Sunday

Feb. 24, 2013


Long Term

by Stephen Dunn

On this they were in agreement:
everything that can happen between two people
happens after a while

or has been thought about so hard
there's almost no difference
between desire and deed.

Each day they stayed together, therefore,
was a day of forgiveness, tacit,
no reason to say the words.

It was easy to forgive, so much harder
to be forgiven. The forgiven had to agree
to eat dust in the house of the noble

and both knew this couldn't go on for long.
The forgiven would need to rise;
the forgiver need to remember the cruelty

in being correct.
Which is why, except in crises,
they spoke about the garden,

what happened at work,
the little ailments and aches
their familiar bodies separately felt.

"Long Term" by Stephen Dunn, from New and Selected Poems. © Norton, 1994. Reprinted with permission. (buy now)

It's the birthday of Steve Jobs, born in San Francisco (1955), who dropped out of college after a semester, went to India in search of spiritual enlightenment, returned a devout Buddhist, experimented with LSD, and then got a job with a video game maker, where he was in charge of designing circuit boards for one of the company's games.

He co-founded Apple Computers, and in a commercial during the Super Bowl in January 1984 he unveiled the Macintosh. The commercial was filled with allusions to George Orwell's 1984. The Macintosh was the first small computer to catch on with the public that used a graphical user interface, or GUI (sometimes pronounced "gooey"). In the past, computers were run by text-based interfaces, which meant that a person had to type in textual commands or text labels to navigate their computers. But with a graphical user interface, people could simply click on icons instead of typing in hard-to-remember, precise text commands. He said his goal in computers was to "create a bicycle for the mind."
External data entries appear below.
(** C10. When the address of a proxied dial cannot be split into host
    and port, every argument of the template has %h replaced by the
    whole address and %r by the user of the configuration, and is not
    searched for %p at all; the proxy process is started with these
    arguments. *)
Theorem unsplit_address_substitution (address : string) (proxy : slice)
    (config : ClientConfig) (w : World) (why : string) :
  SplitHostPort address = inl why →
  s_len proxy ≠ 0 →
  slice_wf (w_heap w) proxy →
  let w' := (sshDialWithProxy E address proxy config w).2 in
  let argv := (λ arg, Replace (Replace arg "%h" address) "%r" (cfg_User config))
                <$> slice_elems (w_heap w) proxy in
  slice_elems (w_heap w') proxy = argv ∧ spawned (since w w') = [argv].
Proof.
  intros Hsplit Hlen Hwf.
  destruct (sshDialWithProxy_effect E address proxy config w Hlen) as [Hh Hsp].
  simpl. rewrite Hsp, Hh.
  unfold proxy_target. rewrite Hsplit. simpl.
  by rewrite substitute_in_place_elems.
Qed.

(** Session establishment on the handle [Command] makes for [host]
    with the options [o], whose port option [Hport] gives: the address
    is computed, and the process started is read off the template. *)
Ltac establish_at CS E cl host argv o w Hport Hwf Hel Hlen :=
  let Hp := fresh "Hp" in
  let Ha := fresh "Ha" in
  let Hh := fresh "Hh" in
  let Heff := fresh "Heff" in
  let Hsp := fresh "Hsp" in
  let Hr := fresh "Hr" in
  destruct (Command_fields CS cl host argv (Some o) w)
    as (_ & _ & Hp & _ & _ & _ & Ha & Hh);
  pose proof (ensureSession_effect E (Command CS cl host argv (Some o) w).1
                (Command CS cl host argv (Some o) w).2) as Heff;
  pose proof (ensureSession_spawns E (Command CS cl host argv (Some o) w).1
                (Command CS cl host argv (Some o) w).2) as Hsp;
  rewrite Hport in Ha;
  match type of Ha with
  | _ = ?a => let a' := eval vm_compute in a in
              change (addr (Command CS cl host argv (Some o) w).1 = a') in Ha
  end;
  simpl in Heff, Hsp; rewrite Hp, Ha, Hh in Heff, Hsp;
  rewrite substitute_in_place_elems, Hel in Heff, Hsp by done;
  split;
  [destruct Heff as [[_ ->]|(_ & _ & _ & ->)]; [by left|by right]
  |intros Hr; by destruct (Hsp Hr Hlen) as [_ ->]].
(** * structured-merge-diff: value model, path elements, validation, removal

    A shallow embedding of the Go sources

      - value/value.go              (Module [value])
      - typed/validate.go           (Module [typed], the validating walker)
      - the removing walker         (Module [typed_remove])
      - GuessBestListPathElement    (Module [schema])
      - fieldpath/strings/table.go  (Module [fieldpath_strings])

    together with the properties of these functions that the specification
    states.  The sources import the packages [schema] and [fieldpath], whose
    files are not in the tree; their types and the functions that the sources
    call are modelled from the specification and from the way the sources use
    them, each under a comment that says so. *)

From stdpp Require Import gmap strings list fin_maps pretty.

#[local] Set Warnings "-register-all,-clear-no-such-hyp".

Local Open Scope string_scope.
Local Open Scope Z_scope.

(** ** Go library functions *)

(** The verbs of Go's [fmt] package that the sources use on values whose
    rendering is fixed by the Go library and not by this repository: [%v] on
    a [float64] and [%q] on a string.  They are taken as an interface. *)
Class GoFmt := {
  fmt_float : Z -> string;
  fmt_quote : string -> string
}.

(** [strings.Join]. *)
Fixpoint Join (elems : list string) (sep : string) : string :=
  match elems with
  | [] => ""
  | [s] => s
  | s :: rest => s ++ sep ++ Join rest sep
  end.

(** [%v] on an integer: its decimal form. *)
Definition fmt_int (i : Z) : string := pretty i.

(** The outcome of a Go function that returns [(T, error)] and may index a
    slice out of range. *)
Inductive Outcome (T : Type) :=
| Returns (t : T)
| Fails (err : string)
| Panics.
Arguments Returns {T} t.
Arguments Fails {T} err.
Arguments Panics {T}.

(** ** Package [value] (value/value.go) *)

Module value.

(** [type Field struct { Name string; Value Value }]. *)
Record FieldOf (V : Type) := mkField { Name : string; Val : V }.
Arguments mkField {V} Name Val.
Arguments Name {V} f.
Arguments Val {V} f.

(** [type Value struct]: exactly one of the members is set.  A [Float] is
    kept as the bit pattern of its [float64], an [Int] as the integer of
    its [int64]; a [Map] as its [Items] (the [index] member is a cache that
    [Get] rebuilds from [Items]). *)
Inductive Value :=
| VFloat (bits : Z)
| VInt (i : Z)
| VString (s : string)
| VBoolean (b : bool)
| VList (Items : list Value)
| VMap (Items : list (FieldOf Value))
| VNull.

Definition Field := FieldOf Value.
Definition Map := list Field.

(** The [index] that [Get] builds: [m.index[f.Name] = f] for every item in
    turn, so a later item with the same name replaces an earlier one. *)
Definition buildIndex (Items : Map) : gmap string Field :=
  fold_left (fun index f => <[Name f := f]> index) Items ∅.

(** [func (m *Map) Get(key string)], returning the field and whether it is
  present. *)
Definition Get (m : Map) (key : string) : option Field :=
  buildIndex m !! key.

(** [func (v Value) HumanReadable() string]. *)
Fixpoint HumanReadable `{GoFmt} (v : Value) : string :=
  match v with
  | VFloat f => fmt_float f
  | VInt i => fmt_int i
  | VString s => fmt_quote s
  | VBoolean b => if b then "true" else "false"
  | VList Items => "[" ++ Join (map HumanReadable Items) "," ++ "]"
  | VMap Items =>
      "{" ++ Join (map (fun i => Name i ++ "=" ++ HumanReadable (Val i)) Items) ";" ++ "}"
  | VNull => "null"
  end.

(** Nesting depth of a value, the measure of both walkers. *)
Fixpoint depth (v : Value) : nat :=
  match v with
  | VList Items => S (foldr (fun x acc => Nat.max (depth x) acc) 0%nat Items)
  | VMap Items => S (foldr (fun f acc => Nat.max (depth (Val f)) acc) 0%nat Items)
  | _ => 0%nat
  end.

(** [type Map struct { Items []Field; index map[string]*Field }] with its
    cache: [index] is absent ([nil]) or maps a name to a pointer into
    [Items], kept here as the position of the item. *)
Record IndexedMap := mkIndexedMap {
  Items : list (FieldOf Value);
  index : option (gmap string nat)
}.

(** One iteration of the loop of [Get] that fills a fresh [index]:
    [m.index[f.Name] = &m.Items[i]]. *)
Definition positionsStep (st : nat * gmap string nat) (f : FieldOf Value)
  : nat * gmap string nat :=
  (S (fst st), <[Name f := fst st]> (snd st)).

(** The [index] after the loop over every position in turn. *)
Definition buildPositions (Items : list (FieldOf Value)) : gmap string nat :=
  snd (fold_left positionsStep Items (0%nat, ∅)).

(** [func (m *Map) Get(key string)] on the map with its cache: the map after
    the call (its [index] is built if it was [nil]) and the pointer found, if
    any. *)
Definition Map_Get (m : IndexedMap) (key : string) : IndexedMap * option nat :=
  let index :=
    match index m with
    | Some index => index
    | None => buildPositions (Items m)
    end in
  ({| Items := Items m; index := Some index |}, index !! key).

(** [func (m *Map) Set(key string, value Value)]: the value of the field
    that [Get] points at is overwritten in place; when there is none, a field
    is appended and the [index] is dropped. *)
Definition Map_Set (m : IndexedMap) (key : string) (value : Value) : IndexedMap :=
  match Map_Get m key with
  | (m', Some f) =>
      {| Items := alter (fun old => mkField (Name old) value) f (Items m');
         index := index m' |}
  | (m', None) =>
      {| Items := (Items m' ++ [mkField key value])%list; index := None |}
  end.

End value.

(** ** Package [fieldpath] *)

Module fieldpath.

(** Modelled from the spec: the type [fieldpath.PathElement], whose file is
    not in the tree.  One step into a structure: exactly one of a field
    name, a key (field name and value pairs), a whole value, or an index.
    The Go struct is a record of optional members; its zero value
    [PathElement{}], which the derivation functions return next to an error,
    has no member set and a [Key] slice of length zero, and is [Key []] here.
    A [Key] that a failed derivation filled only in part is the [Key] of the
    pairs collected so far. *)
Inductive PathElement :=
| FieldName (name : string)
| Key (fields : list value.Field)
| Value (v : value.Value)
| Index (i : Z).

(** A path: the path elements from the root to a node. *)
Definition Path := list PathElement.

(** Modelled from the spec: the canonical string form [PathElement.String]:
    field names bare, indices as [[n]], keyed elements as [[k1=v1,k2=v2]] in
    the order of the key, value elements as [[value-literal]]. *)
Definition PathElement_String `{GoFmt} (e : PathElement) : string :=
  match e with
  | FieldName name => name
  | Key fields =>
      "[" ++ Join (map (fun k => value.Name k ++ "=" ++ value.HumanReadable (value.Val k)) fields) "," ++ "]"
  | Value v => "[" ++ value.HumanReadable v ++ "]"
  | Index i => "[" ++ fmt_int i ++ "]"
  end.

(** Modelled from the spec: [fieldpath.MakePath] on one path element, the
    exact path of a child of the container being walked. *)
Definition MakePath (pe : PathElement) : Path := [pe].

(** Modelled from the spec: the type [fieldpath.Set], a set of paths.  A path
    is used as a key through the canonical string form of its elements. *)
Definition PathSet := list Path.

(** Modelled from the spec: the comparison of two paths as keys, element by
    element through the canonical string form. *)
Definition samePath `{GoFmt} (p q : Path) : bool :=
  bool_decide (map PathElement_String p = map PathElement_String q).

(** Modelled from the spec: [Set.Has], whether the exact path is in the set. *)
Definition Has `{GoFmt} (s : PathSet) (p : Path) : bool :=
  existsb (samePath p) s.

(** Modelled from the spec: [Set.WithPrefix], the entries of the set whose
    path is prefixed by [pe] (strict descendants), with that prefix taken
    off. *)
Definition WithPrefix `{GoFmt} (s : PathSet) (pe : PathElement) : PathSet :=
  omap (fun q =>
          match q with
          | pe' :: (_ :: _) as rest =>
              if bool_decide (PathElement_String pe' = PathElement_String pe)
              then Some rest else None
          | _ => None
          end) s.

(** Modelled from the spec: [Set.Empty]. *)
Definition Empty (s : PathSet) : bool :=
  match s with [] => true | _ => false end.

End fieldpath.

(** ** Package [schema] *)

Module schema.

(** Modelled from the spec: the type [schema.Scalar], one of Numeric, String
    and Boolean. *)
Inductive Scalar := Numeric | String | Boolean.

(** Modelled from the spec: the type [schema.ElementRelationship]. *)
Inductive ElementRelationship := Associative | Atomic.

#[global] Instance ElementRelationship_eq_dec : EqDecision ElementRelationship.
Proof. solve_decision. Defined.

(** Modelled from the spec: the type [schema.StructField], a named field with
    its type reference ([T] stands for [TypeRef], declared below). *)
Record StructFieldOf (T : Type) := mkStructField { Name : string; Type_ : T }.
Arguments mkStructField {T} Name Type_.
Arguments Name {T} s.
Arguments Type_ {T} s.

(** Modelled from the spec: the type [schema.Struct], an ordered list of
    named fields. *)
Record StructOf (T : Type) := mkStruct { Fields : list (StructFieldOf T) }.
Arguments mkStruct {T} Fields.
Arguments Fields {T} s.

(** Modelled from the spec: the type [schema.List], with the members
    [ElementType], [ElementRelationship] and [Keys] that the sources read. *)
Record ListOf (T : Type) := mkList {
  ElementType : T;
  ElementRelationship_ : ElementRelationship;
  Keys : list string
}.
Arguments mkList {T} ElementType ElementRelationship_ Keys.
Arguments ElementType {T} l.
Arguments ElementRelationship_ {T} l.
Arguments Keys {T} l.

(** Modelled from the spec: the type [schema.Map], with the members that the
    removing walker reads: [ElementType], the declared [Fields] and
    [ElementRelationship].  The validating walker reads [ElementType] only. *)
Record MapOf (T : Type) := mkMap {
  Map_ElementType : T;
  Map_Fields : list (StructFieldOf T);
  Map_ElementRelationship : ElementRelationship
}.
Arguments mkMap {T} Map_ElementType Map_Fields Map_ElementRelationship.
Arguments Map_ElementType {T} m.
Arguments Map_Fields {T} m.
Arguments Map_ElementRelationship {T} m.

(** Modelled from the spec: the type [schema.Atom], exactly one of Scalar,
    Struct, List, Map and Untyped. *)
Inductive AtomOf (T : Type) :=
| AScalar (t : Scalar)
| AStruct (t : StructOf T)
| AList (t : ListOf T)
| AMap (t : MapOf T)
| AUntyped.
Arguments AScalar {T} t.
Arguments AStruct {T} t.
Arguments AList {T} t.
Arguments AMap {T} t.
Arguments AUntyped {T}.

(** Modelled from the spec: the type [schema.TypeRef], either the name of a
    type of the catalog or an inline atom. *)
Inductive TypeRef :=
| NamedType (name : string)
| Inlined (a : AtomOf TypeRef).

Definition Atom := AtomOf TypeRef.
Definition StructField := StructFieldOf TypeRef.
Definition Struct := StructOf TypeRef.
Definition List := ListOf TypeRef.
Definition Map := MapOf TypeRef.

(** Modelled from the spec: the type [schema.TypeDef], a name and the atom
    it stands for. *)
Record TypeDef := mkTypeDef { TypeDef_Name : string; TypeDef_Atom : Atom }.

(** Modelled from the spec: the type [schema.Schema], the catalog of named
    types. *)
Record Schema := mkSchema { Types : list TypeDef }.

(** Modelled from the spec: [Schema.Resolve]: an inline atom resolves to
    itself, a named type to the atom of the catalog entry with exactly that
    name; resolution fails if the name is absent. *)
Definition Resolve (s : Schema) (tr : TypeRef) : option Atom :=
  match tr with
  | Inlined a => Some a
  | NamedType name =>
      TypeDef_Atom <$> find (fun t => bool_decide (TypeDef_Name t = name)) (Types s)
  end.

(** [AssociativeListCandidateFieldNames]. *)
Definition AssociativeListCandidateFieldNames : list string :=
  ["key"; "id"; "name"].

(** The test [f.Value.Null || f.Value.MapValue != nil || f.Value.ListValue != nil]. *)
Definition notPrimitive (v : value.Value) : bool :=
  match v with
  | value.VNull | value.VMap _ | value.VList _ => true
  | _ => false
  end.

(** [func GuessBestListPathElement(index int, item value.Value) PathElement].
    The loop appends to [keys] the field of every candidate name that is
    present with a primitive value. *)
Definition GuessBestListPathElement (index : Z) (item : value.Value)
  : fieldpath.PathElement :=
  match item with
  | value.VMap m =>
      let keys :=
        fold_left
          (fun (keys : list value.Field) name =>
             match value.Get m name with
             | None => keys
             | Some f => if notPrimitive (value.Val f) then keys else (keys ++ [f])%list
             end)
          AssociativeListCandidateFieldNames [] in
      if (0 <? length keys)%nat then fieldpath.Key keys else fieldpath.Index index
  | _ => fieldpath.Index index
  end.

End schema.

(** ** Package [typed] *)

Module typed.

(** *** The validating walker (typed/validate.go) *)

(** [type ValidationError struct]. *)
Record ValidationError := mkValidationError {
  Path : fieldpath.Path;
  ErrorMessage : string
}.

Definition ValidationErrors := list ValidationError.

(** [type validation struct], the receiver of the walker's methods. *)
Record validation := mkValidation {
  path : fieldpath.Path;
  value : value.Value;
  schema : schema.Schema;
  typeRef : schema.TypeRef
}.

(** [func (v validation) error(format string, args ...interface{})]: the
    caller has formatted the message; the path is copied. *)
Definition error (v : validation) (message : string) : ValidationError :=
  {| Path := path v; ErrorMessage := message |}.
The graphic user interface revolutionized computers, and it's on almost all computers today. It's on a whole lot of other devices as well, like fancy vending machines and digital household appliances and photocopying machines and airport check-in kiosks. And graphical user interface is what's used with iPods and iPhones.

Jobs was diagnosed with pancreatic cancer in 2003. He opted for a variety of alternative treatments, but eventually — in 2004 — he underwent surgery to remove the tumor. His health began to decline in 2009, and the disease claimed him in October 2011. He was 56.

Jobs once said, "Remembering that you are going to die is the best way I know to avoid the trap of thinking you have something to lose. You are already naked. There is no reason not to follow your heart."

It's the birthday of a woman who has been called "one of the superstars of '90s academia" and "the most famous feminist philosopher in the United States": Judith Butler (books by this author), born in Cleveland, Ohio (1956).

She's best known for a book published 23 years ago, called Gender Trouble: Feminism and the Subversion of Identity (1990). It's used in gender studies classes all over the world, and it helped provide the foundation for the academic discipline of queer theory. The argument she makes draws, she says, "upon Simone de Beauvoir's claim that 'one is not born, but rather becomes a woman.'" In the book, she critiques the works of theorists like Foucault and Freud and Derrida, and she "deconstructs" gender and sex.

She argues, among other things, that the feminist movement had been wrong to try to classify "women" all together as a group of people sharing similar traits, that doing this just reinforced a binary approach to gender that limited people's options — when a person could choose from a spectrum of gender identifications. Ultimately, she argues that we "perform" our gender.

Her work is known for being really hard to understand. She once wrote this sentence: "The move from a structuralist account in which capital is understood to structure social relations in relatively homologous ways to a view of hegemony in which power relations are subject to repetition, convergence, and rearticulation brought the question of temporality into the thinking of structure, and marked a shift from a form of Althusserian theory that takes structural totalities as theoretical objects to one in which the insights into the contingent possibility of structure inaugurate a renewed conception of hegemony as bound up with the contingent sites and strategies of the rearticulation of power."

But she's also composed sentences like: "Let's face it. We're undone by each other. And if we're not, we're missing something. If this seems so clearly the case with grief, it is only because it was already the case with desire. One does not always stay intact."

And, "I think that every sexual position is fundamentally comic."

It's the birthday of Wilhelm Karl Grimm (books by this author), born in Hanau, Germany (1786). He and Jacob, his older brother, published Grimm's Fairy Tales (1812), the first collection of folklore in modern publishing history. The Grimms enlisted the help of acquaintances to find stories, and one of their best collectors was a pretty young woman named Dorothea Wild, and she and Wilhelm got married.